I laziali li conosco bene, così come i romanisti d’altronde, sulla passione smodata dei quali ho scritto libri interi. I primi amano visceralmente la loro storia e ne seguono gli sviluppi, la commemorano e la esaltano a ogni piè sospinto. Il Giardino Luigi Bigiarelli, che arriva dopo la riscoperta della tomba al Verano di Fortunato Ballerini, è l’ultima stazione di un treno che continuerà a correre. “Noi sappiamo quando e dove siamo nati con assoluta certezza” – e mi pare proprio che questa frase, freudianamente insultante verso i cugini ma col giusto tono belliano, l’abbia profferita il possente Bellisario – mentre gli altri, quelli del vessillo giallorosso, non lo sanno. (Implicito).
E ha ragione, il mio egregio consocio. Perché alla AS Roma, nonostante gli sforzi, mancano le basi storiografiche: il primo statuto e la vera data di nascita, financo dove sia nata; a meno che non mi date retta che fu ideata da cuori fascisti il 2 maggio 1927 a via di San Basilio, vedi articolo già pubblicato nella presente rubrica. Una scaturigine nebulosa, quella della “Maggica”, per niente ammantata di leggenda come la genesi della Lazio, che vanta una sfilata di personaggi da fiaba a suo tempo descritti dalla “bibbia” di Mario Pennacchia. Esposizione romantica, aneddotica e romanzata al limite delle Mille e una notte, ma che ora si sta tramutando in un prezioso damasco, trapunto di solide acquisizioni storiografiche. L’acqua della sorgente laziale sta divenendo sempre più limpida.
E, a proposito di mito e realtà storica, chiudo ogni discorso con un accenno alla biografia del Bigiarelli Luigi, ex bersagliere sconfitto in Africa orientale, campione nello sport ma sfigato in amore. “Puntale”, come lo chiamavano gli amici, prima di dare vita alla Lazio era stato un tesserato della Associazione Cristiana della Gioventù, sodalizio espressione dell’YMCA che aveva la palestra a via della Consulta, vicino al Quirinale.
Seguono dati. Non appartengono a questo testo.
(** * BaileysMessageProcessor: a model of the message ingestion pipeline

    Source: [src/api/integrations/channel/whatsapp/baileysMessage.processor.ts].

    The class wires an RxJS [Subject] through
    [bufferTime -> filter -> tap -> mergeMap (from(batch) -> mergeMap (task, maxConcurrency))
     -> catchError] and subscribes to it.  The model below runs that chain on a
    virtual clock counted in milliseconds: [tick] moves the clock by one
    millisecond and fires every timer and promise callback that is due, the
    three public methods ([mount], [processMessage], [onDestroy]) act at the
    current instant.  What the chain does is recorded in a time-stamped trace
    (handler calls, log lines, batches entering the executor, task ends).

    Conventions of the clock:
    - a method called at instant [t] runs after the timers of [t] have fired,
      so a group submitted exactly at a flush goes to the next batch;
    - within one instant the groups in flight are served first, in the order
      they were started, then the timer of [bufferTime];
    - a promise settling exactly at its deadline beats the timer of
      [timeout];
    - timers are those of Node: a delay of zero, or of more than
      [2^31 - 1] milliseconds, is a delay of one millisecond ([timer]). *)

From stdpp Require Import base list strings gmap.
From Stdlib Require Import NArith Lia.

Local Open Scope N_scope.

(** ** Data model *)

(** [MessageUpsertType] of baileys. *)
Inductive MessageUpsertType := notify | append.

(** [BaileysEventMap['messages.upsert']]; a [proto.IWebMessageInfo] is kept
    opaque and identified by a string. *)
Record MessageUpsertPayload := {
  messages : list string;
  type : MessageUpsertType;
  requestId : option string;
}.

(** The value pushed into [messageSubject]:
    [{ messages, type, requestId, settings }]. *)
Record Group := {
  payload : MessageUpsertPayload;
  settings : string;
}.

(** The two values that have no properties. *)
Inductive Absent := null | undefined.

(** A thrown or rejected value.  The pipeline only ever reads [error.message]
    of it, which works for every value except [null] and [undefined]. *)
Inductive Thrown :=
  | ErrorWith (message : string)
  | Nullish (v : Absent).

(** The promise returned by one call of the handler, as seen from outside: it
    fulfils or rejects [d] milliseconds after the call, or stays pending. *)
Inductive Settlement :=
  | Resolves (d : N)
  | Rejects (d : N) (e : Thrown)
  | Pending.

(** One call of [onMessageReceive]: it returns a promise, or throws before
    returning one. *)
Inductive Invocation :=
  | Returns (p : Settlement)
  | Throws (e : Thrown).

Definition Handler := MessageUpsertPayload -> string -> Invocation.

(** Lines written through [processorLogs], one constructor per call site. *)
Inductive LogEntry :=
  | log_processing_batch (n : nat)   (* log: Processing batch of n message groups *)
  | warn_retrying (msg : string)     (* warn: Retrying message batch due to error: msg *)
  | error_failed_after_retries       (* error: Failed to process message batch after 3 retries *)
  | error_individual (msg : string)  (* error: Error processing individual message batch: msg *)
  | error_critical (msg : string)    (* error: Critical error in message stream: msg *)
  | error_stream (msg : string)      (* error: Message stream error: msg *)
  | log_completed                    (* log: Message stream completed *)
  | log_destroying.                  (* log: Destroying BaileysMessageProcessor *)

(** How the observable built for one group ends. *)
Inductive Outcome :=
  | Succeeded    (* the promise fulfilled: next(value), complete *)
  | Swallowed    (* inner catchError: next(null), complete *)
  | Exhausted.   (* the retry notifier completed: complete, nothing emitted *)

Inductive Event :=
  | Called (g : Group) (r : Invocation)   (* onMessageReceive was called *)
  | Logged (l : LogEntry)
  | Emitted (batch : list Group)          (* a buffer passed [filter] *)
  | TaskEnded (g : Group) (o : Outcome).

(** [TimeoutError.message] of RxJS. *)
Definition timeout_message : string := "Timeout has occurred".

(** Message of the [TypeError] raised by reading [.message] of a nullish
    value: it names the value. *)
Definition type_error_message (v : Absent) : string :=
  match v with
  | null => "Cannot read properties of null (reading 'message')"
  | undefined => "Cannot read properties of undefined (reading 'message')"
  end.

(** The delay a timer of Node really has: [setTimeout] and [setInterval],
    on which the schedulers of RxJS run, set a delay below 1 or above
    [2^31 - 1] milliseconds to 1 millisecond. *)
Definition timer (delay : N) : N :=
  if (delay <? 1) || (2147483647 <? delay) then 1 else delay.

(** ** One group: [from(promise) -> timeout -> retryWhen -> catchError] *)

(** [delay(1000)] and [take(3)] of the retry notifier; a delay of 1000 is
    one that [timer] leaves as it is. *)
Definition retry_delay : N := 1000.
Definition retry_take : N := 3.

Inductive Phase :=
  | Listening (since : N)   (* subscribed to the promise since that instant *)
  | Delaying (until : N).   (* an error sits in [delay] until that instant *)

(** The inner observable of one group.  [t_errors] counts the errors pushed
    into the notifier so far (the [seen] counter of [take] once the delay
    has elapsed). *)
Record Task := {
  t_group : Group;
  t_called : N;
  t_promise : Settlement;
  t_errors : N;
  t_phase : Phase;
}.

Definition with_phase (t : Task) (e : N) (ph : Phase) : Task :=
  {| t_group := t_group t; t_called := t_called t; t_promise := t_promise t;
     t_errors := e; t_phase := ph |}.

(** State of a promise at an instant: [None] while pending, otherwise the
    rejection value if any. *)
Definition settled (called : N) (p : Settlement) (now : N) : option (option Thrown) :=
  match p with
  | Resolves d => if called + d <=? now then Some None else None
  | Rejects d e => if called + d <=? now then Some (Some e) else None
  | Pending => None
  end.

Inductive Signal :=
  | Silent
  | Value
  | Failure (e : Thrown).

(** [from(promise).pipe(timeout(timeoutMs))] subscribed at [since], looked at
    at [now].  A promise that settles exactly at the deadline is delivered;
    otherwise [timeout] raises its [TimeoutError] when its timer fires, at
    [since + timer timeoutMs]. *)
Definition source_signal (timeoutMs : N) (t : Task) (since now : N) : Signal :=
  match settled (t_called t) (t_promise t) now with
  | Some None => Value
  | Some (Some e) => Failure e
  | None =>
      if since + timer timeoutMs <=? now then Failure (ErrorWith timeout_message)
      else Silent
  end.

(** [finalize] of the notifier: it runs when the notifier is torn down, and
    the notifier exists once a first error was pushed into it. *)
Definition finalize_log (t : Task) : list Event :=
  if 0 <? t_errors t then [Logged error_failed_after_retries] else [].

(** An error reaches [retryWhen]: [tap] logs the warning and [delay] holds the
    error for [retry_delay].  [tap] reads [error.message]: on a nullish value
    that read throws, the notifier fails, and the inner [catchError] logs and
    answers [of(null)]. *)
Definition on_source_error (now : N) (t : Task) (e : Thrown) : list Event * option Task :=
  match e with
  | ErrorWith m =>
      ([Logged (warn_retrying m)],
       Some (with_phase t (N.succ (t_errors t)) (Delaying (now + retry_delay))))
  | Nullish v =>
      ([Logged (error_individual (type_error_message v));
        TaskEnded (t_group t) Swallowed;
        Logged error_failed_after_retries], None)
  end.

Definition observe (timeoutMs now : N) (t : Task) (since : N) : list Event * option Task :=
  match source_signal timeoutMs t since now with
  | Silent => ([], Some t)
  | Value => (TaskEnded (t_group t) Succeeded :: finalize_log t, None)
  | Failure e => on_source_error now t e
  end.

(** Everything one group does at instant [now].  When the delay elapses,
    [take] forwards the error: below [retry_take] [retryWhen] subscribes to
    the same promise again; at [retry_take] [take] completes right after, and
    the whole observable completes without a value. *)
Definition task_fire (timeoutMs now : N) (t : Task) : list Event * option Task :=
  match t_phase t with
  | Listening since => observe timeoutMs now t since
  | Delaying until =>
      if until <=? now then
        if t_errors t <? retry_take then
          observe timeoutMs now (with_phase t (t_errors t) (Listening now)) now
        else
          ([TaskEnded (t_group t) Exhausted; Logged error_failed_after_retries], None)
      else ([], Some t)
  end.

(** ** The executor: [mergeMap(batch => from(batch).pipe(mergeMap(task, maxConcurrency)))] *)

(** Result of running a piece of the chain at one instant: what it did, the
    state it is left in, and the error it passed downstream, if any. *)
Record Step (A : Type) := {
  events : list Event;
  next : A;
  failed : option Thrown;
}.
Arguments events {A} _.
Arguments next {A} _.
Arguments failed {A} _.

(** The inner [mergeMap] of one batch: the groups being processed ([active]
    of RxJS holds their number) and the groups queued in its [buffer]. *)
Record Batch := {
  active : list Task;
  waiting : list Group;
}.

Section Executor.
Variable onMessageReceive : Handler.
Variables maxConcurrency timeoutMs : N.

(** [outerNext] and the refill loop of [mergeMap]: while a slot is free the
    next group is projected, which calls the handler.  A handler that
    throws makes [mergeMap] fail; a returned promise is subscribed to, and
    its callbacks already due run within the same instant. *)
Fixpoint start_waiting (now : N) (act : list Task) (buf : list Group) : Step Batch :=
  match buf with
  | [] => {| events := []; next := {| active := act; waiting := [] |}; failed := None |}
  | g :: buf' =>
      if N.of_nat (length act) <? maxConcurrency then
        match onMessageReceive (payload g) (settings g) with
        | Throws e =>
            {| events := [Called g (Throws e)];
               next := {| active := act; waiting := buf' |};
               failed := Some e |}
        | Returns p =>
            let t := {| t_group := g; t_called := now; t_promise := p;
                        t_errors := 0; t_phase := Listening now |} in
            let r := task_fire timeoutMs now t in
            let k := start_waiting now (act ++ option_list (snd r)) buf' in
            {| events := Called g (Returns p) :: fst r ++ events k;
               next := next k; failed := failed k |}
        end
      else {| events := []; next := {| active := act; waiting := buf |}; failed := None |}
  end.

(** Every group in flight handles what is due for it. *)
Fixpoint fire_all (now : N) (act : list Task) : list Event * list Task :=
  match act with
  | [] => ([], [])
  | t :: act' =>
      let r := task_fire timeoutMs now t in
      let k := fire_all now act' in
      (fst r ++ fst k, option_list (snd r) ++ snd k)
  end.

Definition batch_tick (now : N) (b : Batch) : Step Batch :=
  let r := fire_all now (active b) in
  let k := start_waiting now (snd r) (waiting b) in
  {| events := fst r ++ events k; next := next k; failed := failed k |}.

(** The inner [mergeMap] completes when nothing is in flight or queued. *)
Definition batch_done (b : Batch) : bool :=
  match active b, waiting b with
  | [], [] => true
  | _, _ => false
  end.

Definition keep_batch (b : Batch) : list Batch :=
  if batch_done b then [] else [b].

(** The outer [mergeMap] has no concurrency argument: every batch it was
    given runs side by side.  The first failure stops the round. *)
Fixpoint batches_tick (now : N) (bs : list Batch) : Step (list Batch) :=
  match bs with
  | [] => {| events := []; next := []; failed := None |}
  | b :: bs' =>
      let r := batch_tick now b in
      match failed r with
      | Some e => {| events := events r; next := next r :: bs'; failed := Some e |}
      | None =>
          let k := batches_tick now bs' in
          {| events := events r ++ events k;
             next := keep_batch (next r) ++ next k;
             failed := failed k |}
      end
  end.

(** A buffer leaves [bufferTime]: [filter] drops it when empty, [tap] logs
    it, the outer [mergeMap] starts it. *)
Definition emit_batch (now : N) (batch : list Group) : Step (list Batch) :=
  match batch with
  | [] => {| events := []; next := []; failed := None |}
  | _ :: _ =>
      let k := start_waiting now [] batch in
      {| events := Emitted batch :: Logged (log_processing_batch (length batch)) :: events k;
         next := keep_batch (next k);
         failed := failed k |}
  end.
End Executor.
Ma, nel 1898, secondo le mie ultime ricerche che saranno presto in visione sul sito di LazioWiki, Bigiarelli era stato un tesserato della Società Romana di Nuoto 1889.
Meraviglia biancazzurra che tuttora respira, col galleggiante dirimpetto all’Ara Pacis che potete visitare salendo una passerella di legno, giù a ponte Cavour. Dal ponte di piazza della Libertà, in fondo a sinistra, la “Romana” si vede bene.
Da un altro club fiumarolo purtroppo defunto, la Rari Nantes Roma 1891, la Podistica trasse uomini e linfa; ad esempio, Alberto Mesones e un altro dell’originario gruppo dei “nove”, Enrico Venier, che abitava giusto lì a piazza della Libertà 10, dove oggi c’è un appartamento adibito a casa-vacanze. Bigiarelli, Mesones, Venier, tutti fringuelli, non ancora aquile, della Pippanera, il battello-pub dello zio Giovanni Gambadilegno.
Dal filo di fumo della pipa, consunta e bruciacchiata, di un vecchio storpio, all’imponente e splendida realtà della SS Lazio 2022-23.
I fiori più belli non nascono parimenti?